In the UK, the operators of the DTT platform have received public funds to compensate them for moving their channels to other spectrum frequencies. However, the DTT platform was not selected through a competitive procurement process. Therefore, this compensation may raise some state aid questions.

For example, in 2014 OFCOM decided to move the DTT platform from the 700 MHz band to a lower frequency, in order to use the 700 MHz band for mobile data. The change is estimated to have cost the UK Treasury between £550–660 million.

Equally, other (pay) television platforms do not receive similar compensation for regulatory changes, which could result in extra costs or a loss of income. For example, the Department of Culture Media and Sport’s (“DCMS”) 2015 proposal to deregulate the Communications Act 2003 (“the Act”) may make it harder for Sky to charge public service broadcasters for ‘technical platform services’.

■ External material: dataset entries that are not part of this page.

(* ===== verification/Bytes.v ===== *)
(** Memory as the image tools and the sensor events use it: a list of bytes (as
    numbers), 32-bit words in it least significant byte first, fields read and
    written at byte offsets. *)
From S2P Require Import Prelude.
Local Open Scope Z_scope.

(** An [unsigned] in memory. *)
Definition le32 (z : Z) : list Z :=
  [z mod 256; (z / 256) mod 256; (z / 65536) mod 256; (z / 16777216) mod 256].

Definition of_le32 (l : list Z) : Z :=
  match l with
  | [a; b; c; d] => a + 256 * b + 65536 * c + 16777216 * d
  | _ => 0
  end.

(** Storing the bytes [d] at offset [off], and loading [n] bytes from there. *)
Definition put (off : nat) (d buf : list Z) : list Z :=
  take off buf ++ d ++ drop (off + length d) buf.

Definition get (off n : nat) (buf : list Z) : list Z := take n (drop off buf).

Definition get32 (off : nat) (buf : list Z) : Z := of_le32 (get off 4 buf).

(** An array of words. *)
Definition le32s (ws : list Z) : list Z := concat (map le32 ws).

Fixpoint of_le32s (l : list Z) : list Z :=
  match l with
  | a :: b :: c :: d :: l => of_le32 [a; b; c; d] :: of_le32s l
  | _ => []
  end.

Definition word (z : Z) : Prop := 0 <= z < 2 ^ 32.

Lemma le32_length z : length (le32 z) = 4%nat.
Proof. done. Qed.

Lemma of_le32_wrap z : of_le32 (le32 z) = u32 z.
Proof. unfold of_le32, le32. clia. Qed.

Lemma of_le32_le32 z : 0 <= z < 2 ^ 32 -> of_le32 (le32 z) = z.
Proof. intros Hz. rewrite of_le32_wrap. by apply wrap_u_id. Qed.

Lemma le32s_length ws : length (le32s ws) = (4 * length ws)%nat.
Proof.
  unfold le32s. induction ws as [|w ws IH]; cbn [map concat]; [done|].
  rewrite length_app, IH, le32_length. simpl. lia.
Qed.

Lemma of_le32s_le32s ws : Forall word ws -> of_le32s (le32s ws) = ws.
Proof.
  induction 1 as [|w ws Hw _ IH]; [done|]. unfold le32s in *. cbn [map concat].
  change (of_le32 (le32 w) :: of_le32s (concat (map le32 ws)) = w :: ws).
  by rewrite IH, of_le32_le32.
Qed.

Section memory.
Context (buf : list Z).

Lemma put_length off d : (off + length d <= length buf)%nat -> length (put off d buf) = length buf.
Proof. intros. unfold put. rewrite !length_app, length_take, length_drop. lia. Qed.

Lemma get_put off d :
  (off + length d <= length buf)%nat -> get off (length d) (put off d buf) = d.
Proof.
  intros. unfold get, put. rewrite drop_app_length' by (rewrite length_take; lia).
  by rewrite take_app_length.
Qed.

(** A store leaves the fields beside it alone. *)
Lemma get_put_before off d o n :
  (o + n <= off)%nat -> (off <= length buf)%nat -> get o n (put off d buf) = get o n buf.
Proof.
  intros. unfold get, put. rewrite drop_app_le by (rewrite length_take; lia).
  rewrite take_app_le by (rewrite length_drop, length_take; lia).
  by rewrite !take_drop_commute, take_take, Nat.min_l by lia.
Qed.

Lemma get_put_after off d o n :
  (off + length d <= o)%nat -> (off <= length buf)%nat -> get o n (put off d buf) = get o n buf.
Proof.
  intros. unfold get, put. rewrite drop_app_ge by (rewrite length_take; lia).
  rewrite drop_app_ge by (rewrite length_take; lia). rewrite drop_drop. do 2 f_equal.
  rewrite length_take. lia.
Qed.

Lemma get_length off n : (off + n <= length buf)%nat -> length (get off n buf) = n.
Proof. intros. unfold get. rewrite length_take, length_drop. lia. Qed.

End memory.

How about future implications?

The Spanish DTT case also suggests that similar compensation schemes for converting analogue to digital radio, using the Digital Audio Broadcasting (“DAB”) system, may be challenged by the Commission, again on the basis of ‘platform neutrality’.

Unless EU member states hold public procurement competitions to select the technical solution for the provision of digital radio, they could therefore be open to allegations of state aid, as there are a number of competing technical systems to DAB, such as DRM+, HD Radio and DVB-T.